Given Netflix’s unstable position, it’s possible that trials will officially become a thing of the past. Instead, there’s talking about a cheaper ad-supported version designed to steer people away from disruptive entrants like Disney+ or HBO Max.
Who doesn’t love free stuff?
No deposit bonuses that are offered by online casinos are another great example of schemes designed to attract new potential customers. By offering things like free spins, online casinos are attempting to entice players to start playing in their casinos. Because they don’t have to deposit money to activate the bonus, they will feel like it won’t hurt to try.
Casinos want players to get a taste of a particular game or the casino itself, and since the selection of products and services today is practically endless, one must try to sway the customer to their side and stand out. With savvy players always looking for new ways to have fun online, we can continue to expect a raft of new types of bonuses to keep flowing.
When points matter
The cost of living crisis and inflation in many markets means that household budgets are being stretched in a way they haven’t been for a long time. Supermarkets have come up with their own ingenious way of retaining customers. In-store offers and discounts have long been the norm in every type of store — not just supermarkets — so many shops needed something to stand out from the rest of the market.
Target’s loyalty program was the market leading initiative in this space. The company used an in-depth knowledge of each shopper’s habits to offer personalized discounts. This gave rise to store loyalty cards and points systems where the more a shopper bought, the more they would earn in loyalty points.
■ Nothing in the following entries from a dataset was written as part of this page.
(** Either way of growing: a collection saved with more fields than it had. *)
Lemma save_grows n fs c d d' : SaveCollection c d = (Ok tt, d') -> c_Name c = n ->
  (forall c0, FindCollectionByNameOrId n d = Ok c0 -> c_Rules c = c_Rules c0 /\ c_Indexes c = c_Indexes c0) ->
  (forall x, GetByName c x = match field_of d n x with Some g => Some g | None => find (fun g => bool_decide (sf_Name g = x)) fs end) ->
  grows n fs d d'.
Proof.
  intros Hs Hn Hg Hc. constructor.
  - intros m x f Hx. rewrite (saved_fields _ _ _ _ _ Hs), Hn. case_bool_decide; [subst m|done]. by rewrite Hc, Hx.
  - intros f Hf. rewrite (saved_fields _ _ _ _ _ Hs), Hn, bool_decide_true, Hc by done. destruct (field_of d n (sf_Name f)) as [g|]; [eauto|].
    destruct (find _ fs) as [g|] eqn:Hfind; [eauto|]. apply list_elem_of_In, (find_none _ _ Hfind) in Hf. by rewrite bool_decide_true in Hf.
  - intros m x g. rewrite (saved_fields _ _ _ _ _ Hs), Hn. case_bool_decide; [subst m|by left]. rewrite Hc. destruct (field_of d n x); [by left|].
    intros [Hin Hx%bool_decide_eq_true]%find_some. right. by rewrite list_elem_of_In.
  - unfold exists_col. destruct (save_col_ok _ _ _ Hs) as [[i Hi] _]. rewrite <- Hn. by rewrite Hi.
  - intros m c0 Hm. destruct (save_col_ok _ _ _ Hs) as [[i Hi] Ho]. rewrite Hn in *. destruct (decide (m = n)) as [->|Hne]; [|rewrite Ho by done; eauto].
    eexists. split; [exact Hi|]. by apply Hg.
  - intros m i r0 Hr. eapply save_col_records; [exact Hs| |exact Hr]. intros x f Hx. rewrite Hn in Hx. by rewrite Hc, Hx.
  - intros m Hm. unfold exists_col. destruct (save_col_ok _ _ _ Hs) as [_ Ho]. rewrite Ho; [done|]. by rewrite Hn.
Qed.

Lemma created_grows c d d' : exists_col d (c_Name c) = false -> SaveCollection c d = (Ok tt, d') -> grows (c_Name c) (c_Fields c) d d'.
Proof.
  intros Hno Hs. eapply save_grows; [exact Hs|done|intros c0 Hc0; unfold exists_col in Hno; by rewrite Hc0 in Hno|]. intros x. unfold field_of. unfold exists_col in Hno.
  by destruct (FindCollectionByNameOrId (c_Name c) d).
Qed.

Lemma find_missing c fs x : find (fun g => bool_decide (sf_Name g = x)) (missing c fs) =
  match GetByName c x with Some _ => None | None => find (fun g => bool_decide (sf_Name g = x)) fs end.
Proof.
  induction fs as [|f fs IH]; [by destruct (GetByName c x)|]. unfold missing. rewrite filter_cons. cbn [find].
  destruct (decide (GetByName c (sf_Name f) = None)) as [Hm|Hm]; cbn [find]; case_bool_decide as Hx; fold (missing c fs); rewrite ?IH; [by rewrite <- Hx, Hm|done| |done].
  subst x. by destruct (GetByName c (sf_Name f)).
Qed.

Lemma add_missing_grows n fs c d d' : FindCollectionByNameOrId n d = Ok c -> NoDup (sf_Name <$> fs) ->
  add_missing fs c d = (Ok tt, d') -> grows n fs d d'.
Proof.
  intros Hc Hnd. assert (forall x, field_of d n x = GetByName c x) as Hof by (intros x; unfold field_of; by rewrite Hc).
  unfold add_missing. pose proof (find_missing c fs) as Hfm. destruct (missing c fs) as [|f l] eqn:Hl.
  - intros [= <-]. constructor; [done| |by left| | | |done]; [|unfold exists_col; by rewrite Hc|intros m c0; eauto|intros m i r0 Hr0; by exists r0].
    intros f Hf. rewrite Hof. specialize (Hfm (sf_Name f)). cbn [find] in Hfm. destruct (GetByName c (sf_Name f)) as [g|]; [eauto|].
    symmetry in Hfm. apply list_elem_of_In, (find_none _ _ Hfm) in Hf. by rewrite bool_decide_true in Hf.
  - intros Hs. assert (NoDup (sf_Name <$> f :: l)) as Hnd'.
    { rewrite <- Hl. eapply sublist_NoDup; [exact Hnd|]. apply fmap_sublist, sublist_filter. }
    eapply save_grows; [exact Hs|exact (col_name _ _ _ Hc)|intros c0; rewrite Hc; by intros [= <-]|]. intros x. rewrite get_Add, Hof, Hfm by done. destruct (GetByName c x); [done|]. by destruct (find _ fs).
Qed.
End growing.

(** * From an older release *)

Section upgrade.
Context `{SchemaLaws} (now : Z).

(** What a data directory of an older release may be: without the two first
    collections or with both, and with the usage collection as it was made. *)
Definition older (d : db) : Prop :=
  (exists_col d "api_keys" = true -> Forall (present d) (in_col "api_keys" keys_base) /\ Forall (present d) (in_col "sessions" sessions_base)) /\
  (exists_col d "api_keys" = false -> exists_col d "sessions" = false) /\
  (exists_col d "bandwidth_usage" = true -> Forall (present d) (in_col "bandwidth_usage" usage_base)).

(** One migration: nothing is lost, no field gets another type, and the fields
    [es] are there after it. *)
Definition step_ok (d d' : db) (es : list (string * schema_field)) : Prop :=
  (extends d d' /\ survives now d d') /\ agrees d' /\ Forall (present d') es.

Lemma step_trans d d1 d2 es1 es2 : step_ok d d1 es1 -> step_ok d1 d2 es2 -> step_ok d d2 (es1 ++ es2).
Proof.
  intros ([Hx1 Hs1]&_&Hp1) ([Hx2 Hs2]&Ha2&Hp2). split; [split; by etrans|]. split; [done|]. apply Forall_app. split; [|done].
  eapply Forall_impl; [exact Hp1|]. intros e. by apply extends_present.
Qed.

Lemma grows_step n fs fs' d d' : grows n fs d d' -> agrees d -> fits_expected n fs = true ->
  forallb (fun f => bool_decide (sf_Name f ∈ sf_Name <$> fs) && bool_decide ((n, f) ∈ expected)) fs' = true -> step_ok d d' (in_col n fs').
Proof.
  intros Hg Ha Hf Hall. assert (agrees d') as Ha' by (by eapply grows_agrees). split; [split; [by eapply grows_extends|apply keeps_survives, Hg]|]. split; [done|].
  by eapply grows_present.
Qed.

Lemma add_missing_step n fs c d d' : FindCollectionByNameOrId n d = Ok c -> add_missing fs c d = (Ok tt, d') -> agrees d ->
  bool_decide (NoDup (sf_Name <$> fs)) && fits_expected n fs
    && forallb (fun f => bool_decide (sf_Name f ∈ sf_Name <$> fs) && bool_decide ((n, f) ∈ expected)) fs = true ->
  step_ok d d' (in_col n fs) /\ forall m, m <> n -> exists_col d' m = exists_col d m.
Proof.
  intros Hc Hs Ha [[Hnd%bool_decide_eq_true Hf]%andb_true_iff Hall]%andb_true_iff.
  assert (grows n fs d d') as Hg by (by eapply add_missing_grows). split; [by eapply grows_step|apply Hg].
Qed.

Lemma created_step c d d' fs : exists_col d (c_Name c) = false -> SaveCollection c d = (Ok tt, d') -> agrees d ->
  fits_expected (c_Name c) (c_Fields c)
    && forallb (fun f => bool_decide (sf_Name f ∈ sf_Name <$> c_Fields c) && bool_decide ((c_Name c, f) ∈ expected)) fs = true ->
  step_ok d d' (in_col (c_Name c) fs) /\ forall m, m <> c_Name c -> exists_col d' m = exists_col d m.
Proof.
  intros Hno Hs Ha [Hf Hall]%andb_true_iff. assert (grows (c_Name c) (c_Fields c) d d') as Hg by (by eapply created_grows).
  split; [by eapply grows_step|apply Hg].
Qed.

Lemma create_ok d d' : agrees d -> older d -> CreateCollections d = (Ok tt, d') ->
  step_ok d d' (in_col "api_keys" keys_base) /\ exists_col d' "bandwidth_usage" = exists_col d "bandwidth_usage"
  /\ (exists_col d' "sessions" = true -> Forall (present d') (in_col "sessions" sessions_base)).
Proof.
  intros Ha (Hboth&Hnone&Husage). unfold CreateCollections, try, find_col, save_col, gbind, gget, glift, gret, gfail.
  unfold exists_col in Hboth, Hnone. destruct (FindCollectionByNameOrId "api_keys" d) as [k|e] eqn:Hk.
  { lazy beta iota zeta delta [is_ok]. intros [= <-]. cbn [is_ok] in Hboth. destruct (Hboth eq_refl). split; [by split|]. auto. }
  lazy beta iota zeta delta [is_ok]. specialize (Hnone eq_refl). destruct (FindCollectionByNameOrId "users" d) as [u|e2] eqn:Hu; [|done].
  unfold save_col. destruct (SaveCollection (api_keys_collection u) d) as [[[]|e1] d1] eqn:Hs; [|done].
  assert (exists_col d (c_Name (api_keys_collection u)) = false) as Hno by (unfold exists_col; cbn; by rewrite Hk).
  destruct (created_step _ _ _ keys_base Hno Hs Ha) as [Hstep Hother]; [vm_compute; reflexivity|].
  destruct (FindCollectionByNameOrId "api_keys" d1) as [k1|e3]; [|done].
  destruct (SaveCollection (sessions_collection k1) d1) as [[[]|e4] d2] eqn:Hs2.
  - intros [= <-]. assert (exists_col d1 (c_Name (sessions_collection k1)) = false) as Hno2.
    { rewrite Hother by done. cbn. done. }
    destruct (created_step _ _ _ sessions_base Hno2 Hs2 (proj1 (proj2 Hstep))) as [Hstep2 Hother2]; [vm_compute; reflexivity|].
    pose proof (step_trans _ _ _ _ _ Hstep Hstep2) as (Hx&Ha2&Hp). apply Forall_app in Hp as [Hp1 Hp2].
    split; [by split|]. split; [by rewrite Hother2, Hother|done].
  - apply save_col_err in Hs2 as ->. destruct (contains _ _); [|done]. intros [= <-]. split; [done|]. split; [by rewrite Hother|].
    rewrite Hother by done. unfold exists_col. by rewrite Hnone.
Qed.

Lemma present_col d n fs : Forall (present d) (in_col n fs) -> fs <> [] -> exists_col d n = true.
Proof.
  destruct fs as [|f fs]; [done|]. intros [(g&Hg&_) _]%Forall_cons_1 _. unfold field_of in Hg. unfold exists_col. cbn [fst] in Hg.
  by destruct (FindCollectionByNameOrId n d).
Qed.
Nowadays, shoppers can redeem their points for discounts applied in store, extra products at the checkout, or sometimes even products and services from third parties. The idea here is to turn an everyday action (paying for clothes and groceries) into something which leads to a desirable reward, in addition to the products themselves. Stores are then able to produce greater brand buy-in, while customers feel valued and have an attachment to a particular chain, regardless of how similar the rest of the market is.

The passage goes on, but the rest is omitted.